The authors respond to a proposal in this issue of Academic Medicine by Ray, Bishop, and Dow, who recommend adopting a free-market approach to the Match in which applicants and programs negotiate directly with each other to find and fill residency positions year-round. This Invited Commentary examines and responds to the reasons Ray and colleagues give for changing the Match and explores their proposal’s implications and likelihood of success.
The authors question Ray and colleagues’ argument that assumptions underlying the National Resident Matching Program algorithm have been violated. The authors suggest there is insufficient evidence for the “July effect” and that the possibility for improvement in physician supply due to the year-round entry of graduates into the workforce ultimately faces the rate-limiting step of caps on residency positions allocated to programs. Most important, competency-based medical education, on which the free-market proposal depends, is not yet sufficiently developed.

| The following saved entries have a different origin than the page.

(** A smaller number does not print longer. *)
Lemma len_str_nonneg_mono (i n : Z) :
  (0 <= i <= n)%Z -> len (str_nonneg i) <= len (str_nonneg n).
Proof.
  intros [Hi Hin]. assert (Hn : (0 <= n)%Z) by lia.
  revert n Hn i Hi Hin. apply (nonneg_div10_ind
    (fun n => forall i, (0 <= i)%Z -> (i <= n)%Z ->
                        len (str_nonneg i) <= len (str_nonneg n))).
  - intros n Hn i Hi Hin.
    rewrite (str_nonneg_eq n), (str_nonneg_eq i) by lia.
    destruct (n <? 10)%Z eqn:E; [|apply Z.ltb_ge in E; lia].
    destruct (i <? 10)%Z eqn:E'; [|apply Z.ltb_ge in E'; lia].
    unfold len. simpl. lia.
  - intros n Hn IH i Hi Hin. rewrite (str_nonneg_eq n) by lia.
    destruct (n <? 10)%Z eqn:E; [apply Z.ltb_lt in E; lia|].
    rewrite len_app. rewrite (str_nonneg_eq i) by lia.
    destruct (i <? 10)%Z eqn:E'.
    + unfold len at 1 3. simpl. lia.
    + apply Z.ltb_ge in E'. rewrite len_app.
      specialize (IH (i / 10)%Z).
      assert (0 <= i / 10)%Z by (apply Z.div_pos; lia).
      assert (i / 10 <= n / 10)%Z by (apply Z.div_le_mono; lia).
      unfold len at 2 4. simpl. specialize (IH ltac:(lia) ltac:(lia)). lia.
Qed.

Lemma last_char_str_nonneg (n : Z) :
  (0 <= n)%Z -> last_char (str_nonneg n) = Some (digit_char (n mod 10)).
Proof.
  intros Hn. rewrite str_nonneg_eq by exact Hn.
  destruct (n <? 10)%Z eqn:E.
  - apply Z.ltb_lt in E. now rewrite Z.mod_small by lia.
  - now rewrite last_char_app.
Qed.

(** *** [zfill] on what [str] prints *)

Lemma zfill_no_sign (width : nat) (s : string) :
  match s with String c _ => is_sign c = false | EmptyString => True end ->
  zfill width s = zeros (width - len s) +:+ s.
Proof.
  intros Hs. unfold zfill. destruct (width <=? len s)%nat eqn:E.
  - apply Nat.leb_le in E. replace (width - len s) with 0 by lia.
    reflexivity.
  - destruct s as [|c rest]; [now rewrite app_empty_r|]. now rewrite Hs.
Qed.

Lemma zfill_str (width : nat) (i : Z) :
  (0 <= i)%Z -> zfill width (str i) = zeros (width - len (str i)) +:+ str i.
Proof.
  intros Hi. apply zfill_no_sign. rewrite str_nonneg_pos by exact Hi.
  pose proof (all_digits_str_nonneg i Hi) as Hd.
  destruct (str_nonneg i) as [|c rest]; [exact I|].
  cbn [all_digits] in Hd. apply andb_true_iff in Hd as [Hc _].
  now apply is_digit_not_sign.
Qed.

Lemma value_zfill_str (width : nat) (i : Z) :
  (0 <= i)%Z -> value (zfill width (str i)) = i.
Proof.
  intros Hi. rewrite zfill_str by exact Hi. unfold value.
  rewrite value_from_app, value_from_zeros, str_nonneg_pos by exact Hi.
  now apply value_str_nonneg.
Qed.

Lemma len_zfill_str (i n : Z) :
  (0 <= i <= n)%Z -> len (zfill (len (str n)) (str i)) = len (str n).
Proof.
  intros Hin. rewrite zfill_str by lia. rewrite len_app, len_zeros.
  rewrite !str_nonneg_pos by lia.
  pose proof (len_str_nonneg_mono i n Hin). lia.
Qed.

Lemma last_char_zfill_str (width : nat) (i : Z) :
  (0 <= i)%Z ->
  last_char (zfill width (str i)) = Some (digit_char (i mod 10)).
Proof.
  intros Hi. rewrite zfill_str by exact Hi.
  rewrite str_nonneg_pos by exact Hi.
  pose proof (len_str_nonneg_pos i Hi) as Hl.
  pose proof (last_char_str_nonneg i Hi) as Hc.
  destruct (str_nonneg i) as [|c rest]; [unfold len in Hl; simpl in Hl; lia|].
  now rewrite last_char_app.
Qed.

Lemma all_digits_zeros (k : nat) : all_digits (zeros k) = true.
Proof. induction k as [|k IH]; [reflexivity|]. cbn. exact IH. Qed.

Lemma all_digits_zfill_str (width : nat) (i : Z) :
  (0 <= i)%Z -> all_digits (zfill width (str i)) = true.
Proof.
  intros Hi. rewrite zfill_str by exact Hi.
  rewrite all_digits_app, all_digits_zeros, str_nonneg_pos by exact Hi.
  now apply all_digits_str_nonneg.
Qed.

(** ** Joining a name to a path *)

Example path_join_plain_name :
  path_join ["out"] "sampler.py" = ["out"; "sampler.py"].
Proof. reflexivity. Qed.

Example path_join_dot : path_join ["out"] "./__init__.py" = ["out"; "__init__.py"].
Proof. reflexivity. Qed.

Example path_join_nested :
  path_join ["out"] "sub//x/./y.py" = ["out"; "sub"; "x"; "y.py"].
Proof. reflexivity. Qed.

Example path_join_up : path_join ["out"] "../x.py" = ["out"; ".."; "x.py"].
Proof. reflexivity. Qed.

Example path_join_absolute : path_join ["out"] "/tmp/x.py" = ["/"; "tmp"; "x.py"].
Proof. reflexivity. Qed.

Example path_join_two_slashes : path_join ["out"] "//tmp/x.py" = ["//"; "tmp"; "x.py"].
Proof. reflexivity. Qed.

Example path_join_three_slashes :
  path_join ["out"] "///tmp/x.py" = ["/"; "tmp"; "x.py"].
Proof. reflexivity. Qed.

Example path_join_empty : path_join ["out"] "" = ["out"].
Proof. reflexivity. Qed.

Lemma all_chars_app (ok : ascii -> bool) (s t : string) :
  all_chars ok (s +:+ t) = all_chars ok s && all_chars ok t.
Proof.
  induction s as [|c s IH]; [reflexivity|].
  rewrite app_String. cbn [all_chars]. now rewrite IH, andb_assoc.
Qed.

Lemma no_sep_app (s t : string) : no_sep (s +:+ t) = no_sep s && no_sep t.
Proof. apply all_chars_app. Qed.


Lemma all_digits_no_sep (s : string) : all_digits s = true -> no_sep s = true.
Proof.
  induction s as [|c s IH]; [reflexivity|].
  cbn [all_digits]. intros [Hc Hs]%andb_true_iff.
  unfold no_sep. cbn [all_chars]. fold (no_sep s). rewrite (IH Hs), andb_true_r.
  unfold is_sep. destruct (Ascii.eqb_spec c "/") as [->|_]; [discriminate Hc|].
  reflexivity.
Qed.

Lemma split_sep_not_nil (s : string) : split_sep s <> [].
Proof.
  induction s as [|c s IH]; cbn [split_sep]; [done|].
  destruct (is_sep c); [done|]. now destruct (split_sep s).
Qed.

Lemma split_sep_no_sep (s : string) : no_sep s = true -> split_sep s = [s].
Proof.
  induction s as [|c s IH]; [reflexivity|].
  unfold no_sep. cbn [all_chars split_sep]. fold (no_sep s).
  intros [Hc Hs]%andb_true_iff. apply negb_true_iff in Hc.
  now rewrite Hc, (IH Hs).
Qed.

(** Text without separator behind a name goes to its last segment. *)
Lemma split_sep_app (s t : string) :
  no_sep t = true ->
  split_sep (s +:+ t)
  = removelast (split_sep s) ++ [last_segment s +:+ t].
Proof.
  intros Ht. unfold last_segment. induction s as [|c s IH].
  - rewrite app_empty_l. now apply split_sep_no_sep.
  - rewrite app_String. cbn [split_sep]. rewrite IH.
    pose proof (split_sep_not_nil s) as Hne.
    destruct (is_sep c).
    + destruct (split_sep s) as [|a l]; [done|]. reflexivity.
    + destruct (split_sep s) as [|a [|b l]]; [done|reflexivity|].
      reflexivity.
Qed.

Lemma leading_seps_no_sep (t : string) : no_sep t = true -> leading_seps t = 0.
Proof.
  destruct t as [|c t]; [reflexivity|].
  unfold no_sep. cbn [all_chars leading_seps].
  intros [Hc _]%andb_true_iff. apply negb_true_iff in Hc. now rewrite Hc.
Qed.

Lemma leading_seps_app (s t : string) :
  no_sep t = true -> leading_seps (s +:+ t) = leading_seps s.
Proof.
  intros Ht. induction s as [|c s IH].
  - rewrite app_empty_l. now apply leading_seps_no_sep.
  - rewrite app_String. cbn [leading_seps]. now rewrite IH.
Qed.

Lemma root_of_app (s t : string) :
  no_sep t = true -> root_of (s +:+ t) = root_of s.
Proof. intros Ht. unfold root_of. now rewrite leading_seps_app. Qed.

Lemma kept_long (s : string) : 2 <= len s -> kept s = true.
Proof.
  destruct s as [|a [|b s]]; unfold len; cbn [String.length]; [lia..|].
  intros _. unfold kept. cbn. now destruct (Ascii.eqb a ".").
Qed.

(** Joining a name that ends in text without separator: the text stays
    in the last component, the rest of the name gives the directory. *)
Lemma path_join_app (d : Path) (s t : string) :
  no_sep t = true -> kept (last_segment s +:+ t) = true ->
  path_join d (s +:+ t) = dir_part d s ++ [last_segment s +:+ t].
Proof.
  intros Ht Hk. unfold path_join, dir_part, components.
  rewrite root_of_app, split_sep_app by exact Ht.
  rewrite List.filter_app. cbn [List.filter]. rewrite Hk.
  destruct (root_of s); [reflexivity|]. now rewrite app_assoc.
Qed.

(** A name without separator is one component. *)
Lemma path_join_no_sep (d : Path) (name : string) :
  no_sep name = true -> kept name = true -> path_join d name = d ++ [name].
Proof.
  intros Hn Hk. unfold path_join, components, root_of.
  rewrite leading_seps_no_sep, split_sep_no_sep by exact Hn.
  cbn [List.filter]. now rewrite Hk.
Qed.

(** ** File names *)

Lemma with_py_eq (f : string) :
  with_py f = if endswith f ".py" then f else f +:+ ".py".
Proof. unfold with_py. now destruct (endswith f ".py"). Qed.

Lemma with_py_endswith (f : string) : endswith (with_py f) ".py" = true.
Proof.
  rewrite with_py_eq. destruct (endswith f ".py") eqn:E; [exact E|].
  apply endswith_app.
Qed.

Lemma with_py_idem (f : string) : with_py (with_py f) = with_py f.
Proof. now rewrite (with_py_eq (with_py f)), with_py_endswith. Qed.

Lemma with_py_init_iff (base : string) :
  with_py base = "__init__.py" <-> base = "__init__" \/ base = "__init__.py".
Proof.
  split.
  - rewrite with_py_eq. destruct (endswith base ".py"); [now right|].
    intros H. left. apply (app_inj_r ".py"). exact H.
  - now intros [-> | ->].
Qed.

Lemma digit_char_not (c : ascii) (d : Z) :
  (0 <= d < 10)%Z -> is_digit c = false -> digit_char d <> c.
Proof.
  intros Hd Hc <-. now rewrite is_digit_digit_char in Hc.
Qed.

Nonetheless, the imbalanced ratio of applicants to positions in the Match is contributing to a rise in the numbers of student applications and program interviews. Although the proposed free-market approach might, as Ray and colleagues envision, curtail applications as well as reduce time and financial resources currently expended on the process, it would require significant changes on the part of applicants, residency programs, medical schools, and other stakeholders.
Because the proposed free-market approach could reduce some negative effects of the imbalance of applicants and positions, it merits ongoing discussion along with other more immediate practical solutions to issues with the Match.